◆ Exercise goal ◆
In the records below, find the line that contains "cbn [m_in m_out] in" and the line that contains "split_and!; [by eauto| |].". Set down exactly those lines and every line between them, and nothing more.

Records from a collection:
================================

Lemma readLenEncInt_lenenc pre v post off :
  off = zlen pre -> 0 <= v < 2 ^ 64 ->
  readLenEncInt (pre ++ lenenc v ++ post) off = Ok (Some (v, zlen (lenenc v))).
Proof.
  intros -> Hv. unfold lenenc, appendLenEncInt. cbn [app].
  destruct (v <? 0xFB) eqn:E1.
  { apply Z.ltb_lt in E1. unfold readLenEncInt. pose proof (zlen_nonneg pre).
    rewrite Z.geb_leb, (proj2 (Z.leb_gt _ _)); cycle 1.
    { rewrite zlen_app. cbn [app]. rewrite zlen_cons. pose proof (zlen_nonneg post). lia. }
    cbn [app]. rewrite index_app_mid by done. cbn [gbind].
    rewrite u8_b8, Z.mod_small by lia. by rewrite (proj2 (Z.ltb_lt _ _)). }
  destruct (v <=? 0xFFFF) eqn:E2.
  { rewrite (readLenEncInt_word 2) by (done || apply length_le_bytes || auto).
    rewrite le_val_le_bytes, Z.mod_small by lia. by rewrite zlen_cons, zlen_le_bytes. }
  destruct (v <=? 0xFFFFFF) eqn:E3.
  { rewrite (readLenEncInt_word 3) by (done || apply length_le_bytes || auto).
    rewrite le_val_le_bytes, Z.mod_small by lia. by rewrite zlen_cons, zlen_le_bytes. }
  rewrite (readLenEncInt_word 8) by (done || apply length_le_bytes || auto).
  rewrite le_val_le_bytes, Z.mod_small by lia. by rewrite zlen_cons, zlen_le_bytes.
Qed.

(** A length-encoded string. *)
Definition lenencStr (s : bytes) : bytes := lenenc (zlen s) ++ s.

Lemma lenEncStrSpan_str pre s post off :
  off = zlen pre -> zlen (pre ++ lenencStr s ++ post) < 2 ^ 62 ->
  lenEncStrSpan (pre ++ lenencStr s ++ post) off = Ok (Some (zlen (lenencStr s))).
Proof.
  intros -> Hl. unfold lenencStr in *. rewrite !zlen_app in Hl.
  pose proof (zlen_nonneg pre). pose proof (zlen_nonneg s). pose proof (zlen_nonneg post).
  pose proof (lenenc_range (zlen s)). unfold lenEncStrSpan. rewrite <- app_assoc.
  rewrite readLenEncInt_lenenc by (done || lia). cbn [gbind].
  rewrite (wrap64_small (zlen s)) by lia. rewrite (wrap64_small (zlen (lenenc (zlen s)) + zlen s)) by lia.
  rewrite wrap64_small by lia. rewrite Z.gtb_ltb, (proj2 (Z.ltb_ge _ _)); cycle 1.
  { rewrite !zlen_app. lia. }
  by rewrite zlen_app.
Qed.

================================

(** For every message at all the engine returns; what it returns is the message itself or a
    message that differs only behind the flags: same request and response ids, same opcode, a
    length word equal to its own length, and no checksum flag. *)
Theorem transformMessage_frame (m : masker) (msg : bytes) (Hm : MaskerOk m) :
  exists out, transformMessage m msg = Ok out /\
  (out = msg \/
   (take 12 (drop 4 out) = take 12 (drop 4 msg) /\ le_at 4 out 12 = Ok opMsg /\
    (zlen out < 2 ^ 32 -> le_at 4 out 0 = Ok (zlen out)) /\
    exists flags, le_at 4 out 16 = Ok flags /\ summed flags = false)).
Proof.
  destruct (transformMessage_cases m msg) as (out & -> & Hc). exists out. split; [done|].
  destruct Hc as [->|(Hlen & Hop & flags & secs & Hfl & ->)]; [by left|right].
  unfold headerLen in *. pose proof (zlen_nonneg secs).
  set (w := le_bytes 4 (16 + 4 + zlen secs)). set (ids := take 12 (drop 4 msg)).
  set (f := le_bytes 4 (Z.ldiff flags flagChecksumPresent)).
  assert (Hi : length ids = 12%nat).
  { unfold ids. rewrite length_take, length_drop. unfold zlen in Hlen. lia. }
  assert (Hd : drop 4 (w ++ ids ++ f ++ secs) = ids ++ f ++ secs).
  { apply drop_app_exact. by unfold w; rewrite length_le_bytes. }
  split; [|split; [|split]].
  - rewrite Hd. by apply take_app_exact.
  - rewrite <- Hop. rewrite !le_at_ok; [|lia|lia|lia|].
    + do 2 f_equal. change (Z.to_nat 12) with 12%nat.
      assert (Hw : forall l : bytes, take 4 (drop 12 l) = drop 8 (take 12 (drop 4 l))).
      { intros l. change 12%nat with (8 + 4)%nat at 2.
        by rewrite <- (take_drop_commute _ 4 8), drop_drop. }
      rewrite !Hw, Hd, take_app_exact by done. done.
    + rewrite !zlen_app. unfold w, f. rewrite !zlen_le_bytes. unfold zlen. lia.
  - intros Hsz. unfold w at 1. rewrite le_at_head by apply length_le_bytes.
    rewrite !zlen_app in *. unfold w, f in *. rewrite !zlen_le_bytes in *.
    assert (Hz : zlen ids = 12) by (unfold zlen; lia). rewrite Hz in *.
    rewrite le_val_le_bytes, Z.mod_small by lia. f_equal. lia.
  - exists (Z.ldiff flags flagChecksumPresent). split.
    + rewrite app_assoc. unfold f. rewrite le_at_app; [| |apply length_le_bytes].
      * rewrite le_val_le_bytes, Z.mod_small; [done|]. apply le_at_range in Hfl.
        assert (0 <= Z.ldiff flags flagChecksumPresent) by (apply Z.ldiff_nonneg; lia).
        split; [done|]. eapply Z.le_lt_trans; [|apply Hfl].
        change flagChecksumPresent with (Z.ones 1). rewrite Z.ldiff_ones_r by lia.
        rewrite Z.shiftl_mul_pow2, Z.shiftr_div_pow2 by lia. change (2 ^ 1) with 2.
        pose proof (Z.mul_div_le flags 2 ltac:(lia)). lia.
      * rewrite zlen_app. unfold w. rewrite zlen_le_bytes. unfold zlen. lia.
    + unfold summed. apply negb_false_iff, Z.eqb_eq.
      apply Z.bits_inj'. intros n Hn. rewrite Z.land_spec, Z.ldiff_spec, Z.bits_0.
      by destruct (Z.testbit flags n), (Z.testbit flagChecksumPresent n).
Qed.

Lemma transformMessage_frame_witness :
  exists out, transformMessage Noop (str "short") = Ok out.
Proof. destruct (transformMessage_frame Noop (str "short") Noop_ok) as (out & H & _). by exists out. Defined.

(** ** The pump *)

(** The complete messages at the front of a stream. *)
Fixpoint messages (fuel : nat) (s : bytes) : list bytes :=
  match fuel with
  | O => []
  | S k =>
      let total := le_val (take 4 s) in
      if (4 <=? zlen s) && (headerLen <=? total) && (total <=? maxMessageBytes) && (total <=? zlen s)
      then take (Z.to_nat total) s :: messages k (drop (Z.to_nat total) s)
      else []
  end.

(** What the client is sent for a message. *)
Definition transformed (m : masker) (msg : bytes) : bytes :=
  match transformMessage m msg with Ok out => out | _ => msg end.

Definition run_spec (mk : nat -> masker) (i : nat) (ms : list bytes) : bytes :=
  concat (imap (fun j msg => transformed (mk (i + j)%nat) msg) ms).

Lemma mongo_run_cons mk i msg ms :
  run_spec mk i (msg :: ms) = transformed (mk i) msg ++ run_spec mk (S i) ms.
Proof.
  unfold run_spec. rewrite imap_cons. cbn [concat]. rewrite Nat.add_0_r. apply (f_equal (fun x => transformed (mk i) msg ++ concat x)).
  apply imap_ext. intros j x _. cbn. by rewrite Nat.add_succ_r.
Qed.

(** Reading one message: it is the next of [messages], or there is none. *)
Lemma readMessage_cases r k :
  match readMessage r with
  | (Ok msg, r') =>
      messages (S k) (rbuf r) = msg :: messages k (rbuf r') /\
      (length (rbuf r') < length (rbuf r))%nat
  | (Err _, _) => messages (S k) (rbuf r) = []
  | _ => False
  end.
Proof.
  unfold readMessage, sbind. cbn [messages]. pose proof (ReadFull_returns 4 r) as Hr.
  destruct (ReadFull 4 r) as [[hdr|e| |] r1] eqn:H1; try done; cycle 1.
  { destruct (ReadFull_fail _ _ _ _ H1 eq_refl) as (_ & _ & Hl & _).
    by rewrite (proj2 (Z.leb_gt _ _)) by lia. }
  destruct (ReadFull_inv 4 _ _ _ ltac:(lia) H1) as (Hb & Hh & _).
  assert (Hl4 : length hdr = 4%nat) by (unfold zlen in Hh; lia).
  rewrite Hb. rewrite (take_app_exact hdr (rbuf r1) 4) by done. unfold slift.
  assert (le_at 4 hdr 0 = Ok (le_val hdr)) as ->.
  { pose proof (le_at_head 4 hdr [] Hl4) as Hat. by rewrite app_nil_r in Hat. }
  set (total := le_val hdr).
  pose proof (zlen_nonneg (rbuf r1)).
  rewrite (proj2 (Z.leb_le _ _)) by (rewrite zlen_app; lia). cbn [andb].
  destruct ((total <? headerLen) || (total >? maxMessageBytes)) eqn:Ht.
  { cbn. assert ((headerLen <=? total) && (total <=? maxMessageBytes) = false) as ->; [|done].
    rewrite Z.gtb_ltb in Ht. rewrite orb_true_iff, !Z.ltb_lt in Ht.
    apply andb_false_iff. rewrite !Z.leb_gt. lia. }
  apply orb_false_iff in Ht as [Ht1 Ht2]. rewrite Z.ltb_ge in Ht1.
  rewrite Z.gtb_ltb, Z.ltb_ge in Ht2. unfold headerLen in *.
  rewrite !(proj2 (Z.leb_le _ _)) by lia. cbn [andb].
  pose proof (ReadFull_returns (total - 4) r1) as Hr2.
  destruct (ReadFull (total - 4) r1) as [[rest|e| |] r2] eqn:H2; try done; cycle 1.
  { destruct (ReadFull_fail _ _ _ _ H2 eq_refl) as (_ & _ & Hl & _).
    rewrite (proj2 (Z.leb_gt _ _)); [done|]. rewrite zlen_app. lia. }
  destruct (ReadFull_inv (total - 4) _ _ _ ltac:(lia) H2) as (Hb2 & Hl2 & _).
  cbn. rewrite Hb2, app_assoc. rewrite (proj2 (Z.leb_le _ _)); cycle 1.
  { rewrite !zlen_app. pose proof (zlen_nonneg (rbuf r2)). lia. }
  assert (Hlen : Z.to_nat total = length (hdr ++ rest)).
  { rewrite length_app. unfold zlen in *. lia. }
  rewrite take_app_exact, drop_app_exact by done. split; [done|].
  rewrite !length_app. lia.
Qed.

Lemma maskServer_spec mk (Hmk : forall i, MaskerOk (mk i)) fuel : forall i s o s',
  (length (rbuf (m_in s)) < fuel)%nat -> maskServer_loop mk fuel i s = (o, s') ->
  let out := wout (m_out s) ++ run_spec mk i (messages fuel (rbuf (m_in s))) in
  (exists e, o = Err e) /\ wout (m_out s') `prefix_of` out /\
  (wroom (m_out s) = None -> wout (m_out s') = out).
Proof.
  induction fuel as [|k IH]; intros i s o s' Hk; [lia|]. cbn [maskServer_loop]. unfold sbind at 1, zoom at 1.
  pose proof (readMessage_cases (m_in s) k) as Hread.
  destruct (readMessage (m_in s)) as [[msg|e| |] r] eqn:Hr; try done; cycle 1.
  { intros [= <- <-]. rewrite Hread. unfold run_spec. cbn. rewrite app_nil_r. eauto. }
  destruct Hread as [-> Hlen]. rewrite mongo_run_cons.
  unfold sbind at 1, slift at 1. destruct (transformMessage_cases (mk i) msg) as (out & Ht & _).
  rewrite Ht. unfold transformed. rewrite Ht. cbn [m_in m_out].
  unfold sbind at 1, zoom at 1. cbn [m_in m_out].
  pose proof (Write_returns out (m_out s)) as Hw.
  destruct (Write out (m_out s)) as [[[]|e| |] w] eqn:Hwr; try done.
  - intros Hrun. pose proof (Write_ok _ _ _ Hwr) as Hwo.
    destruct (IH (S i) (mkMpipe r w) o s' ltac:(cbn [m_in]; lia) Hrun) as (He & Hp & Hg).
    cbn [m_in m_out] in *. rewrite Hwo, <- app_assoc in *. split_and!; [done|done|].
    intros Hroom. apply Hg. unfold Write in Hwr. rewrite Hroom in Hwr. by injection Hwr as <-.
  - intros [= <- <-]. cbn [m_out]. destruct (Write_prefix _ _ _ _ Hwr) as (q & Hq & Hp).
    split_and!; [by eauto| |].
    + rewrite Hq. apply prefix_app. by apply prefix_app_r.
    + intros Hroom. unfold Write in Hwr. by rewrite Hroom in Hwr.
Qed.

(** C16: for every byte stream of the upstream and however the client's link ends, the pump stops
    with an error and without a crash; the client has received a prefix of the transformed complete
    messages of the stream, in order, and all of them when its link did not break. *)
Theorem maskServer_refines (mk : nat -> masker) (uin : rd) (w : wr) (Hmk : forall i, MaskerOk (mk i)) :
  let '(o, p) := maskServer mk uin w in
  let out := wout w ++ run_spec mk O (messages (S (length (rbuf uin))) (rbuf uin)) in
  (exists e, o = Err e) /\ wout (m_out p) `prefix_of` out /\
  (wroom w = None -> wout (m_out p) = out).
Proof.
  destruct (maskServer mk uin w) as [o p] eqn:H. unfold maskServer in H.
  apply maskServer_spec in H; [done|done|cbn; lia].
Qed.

================================

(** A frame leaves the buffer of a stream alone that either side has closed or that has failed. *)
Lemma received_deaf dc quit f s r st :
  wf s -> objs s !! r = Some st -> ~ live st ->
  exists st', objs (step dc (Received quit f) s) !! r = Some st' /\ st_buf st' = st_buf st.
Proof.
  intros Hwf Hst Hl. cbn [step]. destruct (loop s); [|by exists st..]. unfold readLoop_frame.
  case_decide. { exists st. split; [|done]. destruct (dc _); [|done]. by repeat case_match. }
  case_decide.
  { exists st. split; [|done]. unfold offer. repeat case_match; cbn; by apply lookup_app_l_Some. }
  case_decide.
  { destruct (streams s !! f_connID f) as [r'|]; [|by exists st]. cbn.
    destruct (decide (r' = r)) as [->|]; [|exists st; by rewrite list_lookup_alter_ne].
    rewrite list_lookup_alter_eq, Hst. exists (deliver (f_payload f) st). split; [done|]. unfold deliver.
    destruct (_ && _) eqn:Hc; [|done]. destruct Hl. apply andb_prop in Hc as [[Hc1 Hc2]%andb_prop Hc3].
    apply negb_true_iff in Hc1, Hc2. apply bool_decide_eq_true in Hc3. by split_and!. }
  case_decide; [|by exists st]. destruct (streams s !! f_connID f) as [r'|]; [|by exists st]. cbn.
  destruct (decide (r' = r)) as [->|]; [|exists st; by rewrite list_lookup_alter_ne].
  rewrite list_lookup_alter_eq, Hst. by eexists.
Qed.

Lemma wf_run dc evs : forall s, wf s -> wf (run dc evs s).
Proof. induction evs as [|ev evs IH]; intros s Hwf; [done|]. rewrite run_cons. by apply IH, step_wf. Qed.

================================

◆ Answer space ◆
    cbn [m_in m_out] in *. rewrite Hwo, <- app_assoc in *. split_and!; [done|done|].
    intros Hroom. apply Hg. unfold Write in Hwr. rewrite Hroom in Hwr. by injection Hwr as <-.
  - intros [= <- <-]. cbn [m_out]. destruct (Write_prefix _ _ _ _ Hwr) as (q & Hq & Hp).
    split_and!; [by eauto| |].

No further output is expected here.